Aminosin is indicated as a source of amino acids for protein synthesis in patients needing intravenous nutrition. Aminosin is particularly suitable for patients with basal amino acid requirements. Aminosin is also indicated in faster recovery in surgery, burns, renal insufficiency, hepatic insufficiency and effective management of cancer.

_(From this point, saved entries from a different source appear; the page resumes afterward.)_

(* ===== verification/V0Budget.v ===== *)
(** * The v0 scheduler's budgets ([vllm/core/scheduler.py])

    [SchedulingBudget], which counts what one scheduling step may still take, and
    [PartialPrefillMetadata], which limits the concurrent prefills; with the part
    of [SchedulerConfig], [CacheConfig] and [LoRAConfig] that the scheduler
    reads. *)
From S2P Require Import Prelude.
From S2P Require Import BlockManager.
From S2P Require Import V0Sequence.

Record SchedulerConfig : Type := MkSchedulerConfig {
  max_num_batched_tokens : Z;
  max_num_seqs : Z;
  max_model_len : Z;
  num_lookahead_slots : Z;
  delay_factor : Q;
  chunked_prefill_enabled : bool;
  is_multi_step : bool;
  num_scheduler_steps : Z;
  preemption_mode : option string;
  policy : string;
  max_num_partial_prefills : Z;
  max_long_partial_prefills : Z;
  long_prefill_token_threshold : Z;
  send_delta_data : bool
}.

(** [max_loras]: the LoRA configuration's, if there is one. *)
Record CacheConfig : Type := MkCacheConfig {
  block_size : Z;
  enable_prefix_caching : bool;
  max_loras : option Z
}.

Module Budget.

Record t : Type := SchedulingBudget {
  token_budget : Z;
  max_seqs : Z;
  request_ids_num_batched_tokens : gset string;
  request_ids_num_curr_seqs : gset string;
  num_cached_tokens : Z;
  num_batched_tokens : Z;
  num_curr_seqs : Z
}.

Definition init (tokens seqs : Z) : t := SchedulingBudget tokens seqs ∅ ∅ 0 0 0.

Definition can_schedule (num_new_tokens num_new_seqs : Z) (b : t) : result bool :=
  if (0 <=? num_new_tokens) && negb (num_new_seqs =? 0)
  then Ok ((num_batched_tokens b + num_new_tokens <=? token_budget b) &&
           (num_curr_seqs b + num_new_seqs <=? max_seqs b))
  else Err AssertionError.

Definition remaining_token_budget (b : t) : Z := token_budget b - num_batched_tokens b.

Definition add_num_batched_tokens (req_id : string) (batched cached : Z) : M t unit :=
  b ← get;
  if decide (req_id ∈ request_ids_num_batched_tokens b) then mret tt
  else
    assert_ (0 <=? cached) ;;
    assert_ (0 <=? batched) ;;
    modify (fun b => SchedulingBudget (token_budget b) (max_seqs b)
      ({[req_id]} ∪ request_ids_num_batched_tokens b) (request_ids_num_curr_seqs b)
      (num_cached_tokens b + cached) (num_batched_tokens b + batched) (num_curr_seqs b)).

Definition subtract_num_batched_tokens (req_id : string) (batched : Z) (b : t) : t :=
  if decide (req_id ∈ request_ids_num_batched_tokens b) then
    SchedulingBudget (token_budget b) (max_seqs b)
      (request_ids_num_batched_tokens b ∖ {[req_id]}) (request_ids_num_curr_seqs b)
      (num_cached_tokens b) (num_batched_tokens b - batched) (num_curr_seqs b)
  else b.

Definition add_num_seqs (req_id : string) (n : Z) (b : t) : t :=
  if decide (req_id ∈ request_ids_num_curr_seqs b) then b
  else
    SchedulingBudget (token_budget b) (max_seqs b)
      (request_ids_num_batched_tokens b) ({[req_id]} ∪ request_ids_num_curr_seqs b)
      (num_cached_tokens b) (num_batched_tokens b) (num_curr_seqs b + n).

Definition subtract_num_seqs (req_id : string) (n : Z) (b : t) : t :=
  if decide (req_id ∈ request_ids_num_curr_seqs b) then
    SchedulingBudget (token_budget b) (max_seqs b)
      (request_ids_num_batched_tokens b) (request_ids_num_curr_seqs b ∖ {[req_id]})
      (num_cached_tokens b) (num_batched_tokens b) (num_curr_seqs b - n)
  else b.
End Budget.

Module Partial.

Record t : Type := PartialPrefillMetadata {
  schedulable_prefills : Z;
  long_prefills : Z
}.

Section Config.
Variable cfg : SchedulerConfig.

Definition is_long (q : Seq.t) : bool := long_prefill_token_threshold cfg <? Seq.get_num_new_tokens q.

Definition can_schedule (g : Group.t) (m : t) : result bool :=
  q ← Group.first_seq g;
  Ok (negb (is_long q && (max_long_partial_prefills cfg <=? long_prefills m) &&
            (1 <? max_num_partial_prefills cfg))).

Definition maybe_increment_partial_prefills (g : Group.t) (m : t) : result t :=
  q ← Group.first_seq g;
  Ok (if is_long q then PartialPrefillMetadata (schedulable_prefills m) (long_prefills m + 1) else m).

(** The loop over the running groups. *)
Fixpoint count_running (l : list Group.t) (prefills long : Z) : result (Z * Z) :=
  match l with
  | [] => Ok (prefills, long)
  | g :: l' =>
      q ← Group.first_seq g;
      if Seq.is_prefill q
      then count_running l' (prefills + 1) (if is_long q then long + 1 else long)
      else count_running l' prefills long
  end.

(** The loop over the waiting groups: the number of prefills. *)
Fixpoint count_waiting (l : list Group.t) (prefills long waiting_long : Z) : result Z :=
  match l with
  | [] => Ok prefills
  | g :: l' =>
      if max_num_partial_prefills cfg <=? prefills then Ok prefills
      else
        q ← Group.first_seq g;
        if is_long q then
          if max_long_partial_prefills cfg <=? long + waiting_long
          then count_waiting l' prefills long waiting_long
          else count_waiting l' (prefills + 1) long (waiting_long + 1)
        else count_waiting l' (prefills + 1) long waiting_long
  end.

Definition from_queues (running waiting : list Group.t) : result t :=
  '(prefills, long) ← count_running running 0 0;
  prefills ← count_waiting waiting prefills long 0;
  Ok (PartialPrefillMetadata (Z.min prefills (max_num_partial_prefills cfg)) long).
End Config.
End Partial.
(* ===== verification/BlockSpaceManager.v ===== *)
(** * The interface of the v0 scheduler to block management
    ([vllm/core/interfaces.py])

    [BlockSpaceManager] is the abstract class; its instances are
    [SelfAttnBlockSpaceManager], for any device-aware allocator, and
    [PlaceholderBlockSpaceManager] ([placeholder_block_space_manager.py]), for
    models without a KV cache.  [free_cross], [get_cross_block_table] and the
    post-warm-up hit rate are not in the abstract class; the placeholder does not
    have them, and its [swap_in], [swap_out] and [get_block_table] return
    [None]. *)
From S2P Require Import Prelude.
From S2P Require Import BlockInterfaces.
From S2P Require Import BlockManager.

Class BlockSpaceManager (B : Type) : Type := {
  can_allocate : SequenceGroup -> Z -> B -> result AllocStatus;
  allocate : SequenceGroup -> M B unit;
  can_append_slots : SequenceGroup -> Z -> B -> result bool;
  append_slots : Sequence -> Z -> M B (list (Z * Z));
  fork : Sequence -> Sequence -> M B unit;
  can_swap_in : SequenceGroup -> Z -> M B AllocStatus;
  swap_in : SequenceGroup -> M B (option (list (Z * Z)));
  can_swap_out : SequenceGroup -> M B bool;
  swap_out : SequenceGroup -> M B (option (list (Z * Z)));
  free : Sequence -> M B unit;
  free_cross : SequenceGroup -> M B unit;
  get_block_table : Sequence -> B -> result (option (list Z));
  get_cross_block_table : SequenceGroup -> B -> result (list Z);
  get_num_free_gpu_blocks : B -> Z;
  get_num_free_cpu_blocks : B -> Z;
  access_all_blocks_in_seq : Sequence -> Q -> M B unit;
  get_common_computed_block_ids : list Sequence -> M B (list Z);
  mark_blocks_as_computed : SequenceGroup -> Z -> M B unit;
  get_prefix_cache_hit_rate : Device -> B -> Q;
  post_warmup_hit_rate : option (Device -> B -> Q);
  reset_prefix_cache : M B bool;
  get_num_cached_tokens : Sequence -> M B Z
}.

(** [SelfAttnBlockSpaceManager] *)
#[export] Instance self_attn_manager {S R} `{!EqDecision R} `{!DeviceAwareBlockAllocator S R}
    (py_hash : bool * option Z * list Z * option Z -> Z) (none_hash : Z) :
    BlockSpaceManager (BlockManager.t S R) := {|
  can_allocate := BlockManager.can_allocate;
  allocate := BlockManager.allocate;
  can_append_slots := BlockManager.can_append_slots;
  append_slots := BlockManager.append_slots;
  fork := BlockManager.fork;
  can_swap_in := BlockManager.can_swap_in;
  swap_in := fun g => l ← BlockManager.swap_in g; mret (Some l);
  can_swap_out := BlockManager.can_swap_out;
  swap_out := fun g => l ← BlockManager.swap_out g; mret (Some l);
  free := BlockManager.free;
  free_cross := BlockManager.free_cross;
  get_block_table := fun q s => Some <$> BlockManager.get_block_table q s;
  get_cross_block_table := BlockManager.get_cross_block_table;
  get_num_free_gpu_blocks := BlockManager.get_num_free_gpu_blocks;
  get_num_free_cpu_blocks := BlockManager.get_num_free_cpu_blocks;
  access_all_blocks_in_seq := BlockManager.access_all_blocks_in_seq;
  get_common_computed_block_ids := BlockManager.get_common_computed_block_ids py_hash none_hash;
  mark_blocks_as_computed := BlockManager.mark_blocks_as_computed;
  get_prefix_cache_hit_rate := BlockManager.get_prefix_cache_hit_rate;
  post_warmup_hit_rate := Some BlockManager.get_scheduler_post_warmup_prefix_cache_hit_rate;
  reset_prefix_cache := BlockManager.reset_prefix_cache;
  get_num_cached_tokens := BlockManager.get_num_cached_tokens py_hash none_hash
|}.

(** [PlaceholderBlockSpaceManager], which has no state. *)
Module Placeholder.
Record t : Type := PlaceholderBlockSpaceManager {}.

#[export] Instance placeholder_manager : BlockSpaceManager t := {|
  can_allocate := fun _ _ _ => Ok OK;
  allocate := fun _ => mret tt;
  can_append_slots := fun _ _ _ => Ok true;
  append_slots := fun _ _ => mret [];
  fork := fun _ _ => mret tt;
  can_swap_in := fun _ _ => mret OK;
  swap_in := fun _ => mret None;
  can_swap_out := fun _ => mret true;
  swap_out := fun _ => mret None;
  free := fun _ => mret tt;
  free_cross := fun _ => raise AttributeError;
  get_block_table := fun _ _ => Ok None;
  get_cross_block_table := fun _ _ => Err AttributeError;
  get_num_free_gpu_blocks := fun _ => 1;
  get_num_free_cpu_blocks := fun _ => 1;
  access_all_blocks_in_seq := fun _ _ => mret tt;
  get_common_computed_block_ids := fun _ => mret [];
  mark_blocks_as_computed := fun _ _ => mret tt;
  get_prefix_cache_hit_rate := fun _ _ => (-1)%Q;
  post_warmup_hit_rate := None;
  reset_prefix_cache := mret true;
  get_num_cached_tokens := fun _ => mret 0
|}.
End Placeholder.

Adult: The nitrogen requirement for maintenance of body protein mass depends on the patient's condition (nutritional state and degree of metabolic stress). The requirements are 0.10-0.15g nitrogen/kg/day (no or minor metabolic stress and normal nutritional state), 0.15-0.20g nitrogen/kg/day (moderate metabolic stress with or without malnutrition) and up to 0.20-0.25g nitrogen/kg/day (severe catabolism as in burns, sepsis and trauma). The dosage range 0.10-0.25g nitrogen/kg/day corresponds to 15-35 ml Aminosin/kg/day. In obese patients, the dose should be based on the estimated ideal weight. Depending upon patients requirements, 1000-2000 ml Aminosin may be infused intravenously per 24 hours. Aminosin should be infused slowly, at rates 1.4-2.8 ml (30-60 drops) per minute.
Infant and children:
In children and infants, the rate of infusion is 28-35 ml/kg body weight per day is recommended, with a step wise increase in the rate of administration during the first week.
Aminosin is contraindicated in patients with inborn errors of amino acids metabolism, irreversible liver damage and severe uremia when dialysis facilities are not available.

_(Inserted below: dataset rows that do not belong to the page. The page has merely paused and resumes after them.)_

(** [_preempt]: the mode, and what it adds to [blocks_to_swap_out]. *)
Definition preempt (a : Z) : M t (PreemptionMode * list (Z * Z)) :=
  g ← group a;
  modify (fun s => with_preemptions (num_cumulative_preemption s + 1) s) ;;
  match preemption_mode_of g with
  | RECOMPUTE => preempt_by_recompute a ;; mret (RECOMPUTE, [])
  | SWAP => l ← swap_out a; mret (SWAP, l)
  end.

(** ** One scheduling step *)

Record frame : Type := Frame {
  sch : t;
  budget : Budget.t;
  curr_loras : option (gset Z);
  partial : option Partial.t;
  run : SchedulerRunningOutputs;
  swp : SchedulerSwappedInOutputs;
  pre : SchedulerPrefillOutputs
}.

Definition with_sch (x : t) (f : frame) : frame :=
  Frame x (budget f) (curr_loras f) (partial f) (run f) (swp f) (pre f).
Definition with_budget (x : Budget.t) (f : frame) : frame :=
  Frame (sch f) x (curr_loras f) (partial f) (run f) (swp f) (pre f).
Definition with_loras (x : option (gset Z)) (f : frame) : frame :=
  Frame (sch f) (budget f) x (partial f) (run f) (swp f) (pre f).
Definition with_partial (x : option Partial.t) (f : frame) : frame :=
  Frame (sch f) (budget f) (curr_loras f) x (run f) (swp f) (pre f).
Definition with_run (x : SchedulerRunningOutputs) (f : frame) : frame :=
  Frame (sch f) (budget f) (curr_loras f) (partial f) x (swp f) (pre f).
Definition with_swp (x : SchedulerSwappedInOutputs) (f : frame) : frame :=
  Frame (sch f) (budget f) (curr_loras f) (partial f) (run f) x (pre f).
Definition with_pre (x : SchedulerPrefillOutputs) (f : frame) : frame :=
  Frame (sch f) (budget f) (curr_loras f) (partial f) (run f) (swp f) x.

Definition on_sch {A} (f : M t A) : M frame A := fun x =>
  let '(r, s) := f (sch x) in (r, with_sch s x).
Definition on_budget {A} (f : M Budget.t A) : M frame A := fun x =>
  let '(r, b) := f (budget x) in (r, with_budget b x).
Definition mod_sch (f : t -> t) : M frame unit := modify (fun x => with_sch (f (sch x)) x).
Definition mod_budget (f : Budget.t -> Budget.t) : M frame unit :=
  modify (fun x => with_budget (f (budget x)) x).

(** [curr_loras.add] and [.remove], for a LoRA's id. *)
Definition add_lora (lora_int_id : Z) : M frame unit :=
  modify (fun x => match curr_loras x with
                   | Some l => if 0 <? lora_int_id then with_loras (Some ({[lora_int_id]} ∪ l)) x else x
                   | None => x
                   end).
Definition remove_lora (lora_int_id : Z) : M frame unit :=
  modify (fun x => match curr_loras x with
                   | Some l => if 0 <? lora_int_id then with_loras (Some (l ∖ {[lora_int_id]})) x else x
                   | None => x
                   end).
(** *** [_schedule_running] *)

Definition mod_run (f : SchedulerRunningOutputs -> SchedulerRunningOutputs) : M frame unit :=
  modify (fun x => with_run (f (run x)) x).

Definition add_preempted (a : Z) (o : SchedulerRunningOutputs) : SchedulerRunningOutputs :=
  MkRunning (decode_seq_groups o) (prefill_seq_groups o) (preempted o ++ [a]) (swapped_out o)
    (blocks_to_swap_out o) (run_blocks_to_copy o) (run_lookahead_slots o).
Definition add_swapped_out (a : Z) (o : SchedulerRunningOutputs) : SchedulerRunningOutputs :=
  MkRunning (decode_seq_groups o) (prefill_seq_groups o) (preempted o) (swapped_out o ++ [a])
    (blocks_to_swap_out o) (run_blocks_to_copy o) (run_lookahead_slots o).
Definition add_swap_blocks (l : list (Z * Z)) (o : SchedulerRunningOutputs) : SchedulerRunningOutputs :=
  MkRunning (decode_seq_groups o) (prefill_seq_groups o) (preempted o) (swapped_out o)
    (blocks_to_swap_out o ++ l) (run_blocks_to_copy o) (run_lookahead_slots o).
Definition add_copies (l : list (Z * Z)) (o : SchedulerRunningOutputs) : SchedulerRunningOutputs :=
  MkRunning (decode_seq_groups o) (prefill_seq_groups o) (preempted o) (swapped_out o)
    (blocks_to_swap_out o) (run_blocks_to_copy o ++ l) (run_lookahead_slots o).
Definition add_prefill (x : ScheduledSequenceGroup) (o : SchedulerRunningOutputs) : SchedulerRunningOutputs :=
  MkRunning (decode_seq_groups o) (prefill_seq_groups o ++ [x]) (preempted o) (swapped_out o)
    (blocks_to_swap_out o) (run_blocks_to_copy o) (run_lookahead_slots o).
Definition add_decode (x : ScheduledSequenceGroup) (o : SchedulerRunningOutputs) : SchedulerRunningOutputs :=
  MkRunning (decode_seq_groups o ++ [x]) (prefill_seq_groups o) (preempted o) (swapped_out o)
    (blocks_to_swap_out o) (run_blocks_to_copy o) (run_lookahead_slots o).

(** Process the victim's pending output; whether it is still to be preempted. *)
Definition settle_victim (v : Z) : M t bool :=
  match output_proc_callback with
  | None => mret true
  | Some callback =>
      g ← group v;
      modify (fun s => with_groups (callback (Group.request_id g) (groups s)) s) ;;
      g ← group v;
      if Group.is_finished g then free_finished_seq_group v ;; mret false else mret true
  end.

(** Preempt the group [v], if it is still to be preempted. *)
Definition preempt_victim (v : Z) : M frame unit :=
  do_preempt ← on_sch (settle_victim v);
  if do_preempt : bool then
    '(mode, l) ← on_sch (preempt v);
    mod_run (add_swap_blocks l) ;;
    mod_run (match mode with RECOMPUTE => add_preempted v | SWAP => add_swapped_out v end)
  else mret tt.

(** The inner [while]: whether its [else] branch runs. *)
Fixpoint make_room (fuel : nat) (a : Z) (num_running_tokens : Z) (enable_chunking : bool) : M frame bool :=
  match fuel with
  | O => raise OutOfFuel
  | Datatypes.S fuel' =>
      ok ← on_sch (can_append_slots a enable_chunking);
      if ok : bool then mret true
      else
        g ← on_sch (group a);
        mod_budget (Budget.subtract_num_batched_tokens (Group.request_id g) num_running_tokens) ;;
        mod_budget (Budget.subtract_num_seqs (Group.request_id g) (Group.get_max_num_running_seqs g)) ;;
        remove_lora (Group.lora_int_id g) ;;
        x ← get;
        match last (running (sch x)) with
        | Some v =>
            mod_sch (with_running (removelast (running (sch x)))) ;;
            preempt_victim v ;;
            make_room fuel' a num_running_tokens enable_chunking
        | None => preempt_victim a ;; mret false
        end
  end.

(** The [else] branch: the group stays in the batch. *)
Definition keep_running (a : Z) (num_running_tokens : Z) (enable_chunking : bool) : M frame unit :=
  cows ← on_sch (append_slots a enable_chunking);
  mod_run (add_copies cows) ;;
  g ← on_sch (group a);
  is_prefill ← lift (Group.is_prefill g);
  mod_run (if is_prefill : bool then add_prefill (MkScheduled a num_running_tokens)
           else add_decode (MkScheduled a 1)) ;;
  on_budget (Budget.add_num_batched_tokens (Group.request_id g) num_running_tokens 0) ;;
  (if enable_chunking
   then mod_budget (Budget.add_num_seqs (Group.request_id g) (Group.get_max_num_running_seqs g))
   else mret tt) ;;
  add_lora (Group.lora_int_id g).

(** The group at the head of the queue, which has been popped. *)
Definition running_body (a : Z) (num_running_tokens : Z) (enable_chunking : bool) : M frame unit :=
  g ← on_sch (group a);
  q ← lift (Group.first_seq g);
  if use_async_output_proc && (max_model_len cfg <? Seq.get_len q) then
    mod_sch (fun s => with_async_stopped (async_stopped s ++ [a]) s)
  else
    x ← get;
    ok ← make_room (Datatypes.S (length (running (sch x)))) a num_running_tokens enable_chunking;
    if ok : bool then keep_running a num_running_tokens enable_chunking else mret tt.

Fixpoint running_loop (fuel : nat) (enable_chunking : bool) (meta : option Partial.t) : M frame unit :=
  match fuel with
  | O => raise OutOfFuel
  | Datatypes.S fuel' =>
      x ← get;
      match running (sch x) with
      | [] => mret tt
      | a :: rest =>
          n ← on_sch (get_num_new_uncached_and_cached_tokens a RUNNING enable_chunking (budget x) meta);
          let num_running_tokens := n.1 in
          if num_running_tokens =? 0 then mret tt
          else
            mod_sch (with_running rest) ;;
            running_body a num_running_tokens enable_chunking ;;
            running_loop fuel' enable_chunking meta
      end
  end.

Definition schedule_running (enable_chunking : bool) : M frame unit :=
  mod_run (fun _ => empty_running (get_num_lookahead_slots false enable_chunking)) ;;
  x ← get;
  assert_ (Nat.eqb (length (async_stopped (sch x))) 0) ;;
  running_loop (Datatypes.S (length (running (sch x)))) enable_chunking (partial x).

Hyperphenylalaninemia has been noted in severely ill, premature infants. In these patients, monitoring of the phenylalanine levels is recommended and the infusion rate is adjusted as needed. Do not use if the solution is turbid or contains particles. Discard any unused portion.

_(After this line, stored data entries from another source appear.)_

Definition ids (l : list ScheduledSequenceGroup) : list Z := map seq_group l.
Definition run_lists (o : SchedulerRunningOutputs) : list Z * list Z * list Z * list Z :=
  (ids (decode_seq_groups o), ids (prefill_seq_groups o), preempted o, swapped_out o).
Definition swp_lists (o : SchedulerSwappedInOutputs) : list Z * list Z * list Z :=
  (ids (in_decode_seq_groups o), ids (in_prefill_seq_groups o), infeasible_seq_groups o).
Definition pre_lists (o : SchedulerPrefillOutputs) : list Z * list Z :=
  (ids (seq_groups o), ignored_seq_groups o).

(** Where the groups are. *)
Definition parts x := (queues (sch x), run_lists (run x), swp_lists (swp x), pre_lists (pre x)).
Definition steady {A} (m : M frame A) : Prop := forall x, ends E m x (fun _ x' => parts x' = parts x).

Lemma steady_on_sch {A} (m : M t A) : calm m -> steady (on_sch m).
Proof.
  intros Hm x. unfold ends, on_sch, parts. specialize (Hm (sch x)). unfold ends in Hm.
  destruct (m (sch x)) as [[y|e] s]; [|done]. cbn. by rewrite Hm.
Qed.
Lemma steady_bind {A C} (m : M frame A) (f : A -> M frame C) :
  steady m -> (forall y, steady (f y)) -> steady (m ≫= f).
Proof.
  intros Hm Hf x. eapply ends_bind; [apply Hm|]. intros y x1 H1.
  eapply ends_weaken; [apply Hf|]. intros z x2 H2. by rewrite H2.
Qed.
Lemma steady_modify f : (forall x, parts (f x) = parts x) -> steady (modify f).
Proof. intros Hf x. apply Hf. Qed.
Lemma steady_ret {A} (y : A) : steady (mret y).
Proof. by intros x. Qed.
Lemma steady_lift {A} (r : result A) : fine r -> steady (lift r).
Proof. intros Hr x. unfold ends, lift. destruct r; [done|by apply Hr]. Qed.
Lemma steady_assert i : steady (assert_ i).
Proof. intros x. destruct i; [done|by apply E_other]. Qed.
Lemma steady_on_budget {A} (m : M Budget.t A) :
  (forall b, ends E m b (fun _ _ => True)) -> steady (on_budget m).
Proof.
  intros Hm x. unfold ends, on_budget. specialize (Hm (budget x)). unfold ends in Hm.
  by destruct (m (budget x)) as [[] ?].
Qed.
Lemma steady_add_lora n : steady (add_lora n).
Proof.
  apply steady_modify. intros x. destruct (curr_loras x); [|done]. by destruct (0 <? n).
Qed.
Lemma steady_remove_lora n : steady (remove_lora n).
Proof.
  apply steady_modify. intros x. destruct (curr_loras x); [|done]. by destruct (0 <? n).
Qed.
Lemma steady_add_tokens id n k : steady (on_budget (Budget.add_num_batched_tokens id n k)).
Proof.
  apply steady_on_budget. intros b. unfold Budget.add_num_batched_tokens. apply ends_get.
  destruct (decide _); [done|]. apply ends_assert; [by apply E_other|intros _].
  apply ends_assert; [by apply E_other|done].
Qed.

Aminosin is usually well tolerated. Nausea Occurs rarely. Vomiting, flushing and sweating have been observed during infusion of Aminosin at rates exceeding the recommended maximal rate. Transient increases liver test during intravenous nutrition have been reported. The reasons are at present unclear. The underlying disease and the components and their amount in the intravenous feeding regimens have been suggested. Hypersensitivity reactions have been reported. As with all hypertonic infusion solution, thrombophlebitis may occur when peripheral veins are used. The Incidence may be reduced by the simultaneous infusion of 10% fat emulsion. If given to severely ill, premature infants, hyperphenylalaninemia may occur.
Successful and safe administration of amino acid solutions during pregnancy in the human has been reported. Animal reproduction studies have not been carried out with Aminosin.
At the recommended dosage the amino acid in Aminosin solutions have no pharmacological effects and is not expected to interact with other medicaments.
Store below 30 °C temperature. Protect from sunlight. Avoid freezing. Keep out of reach of children.
Aminosin is available in 500 ml glass bottle.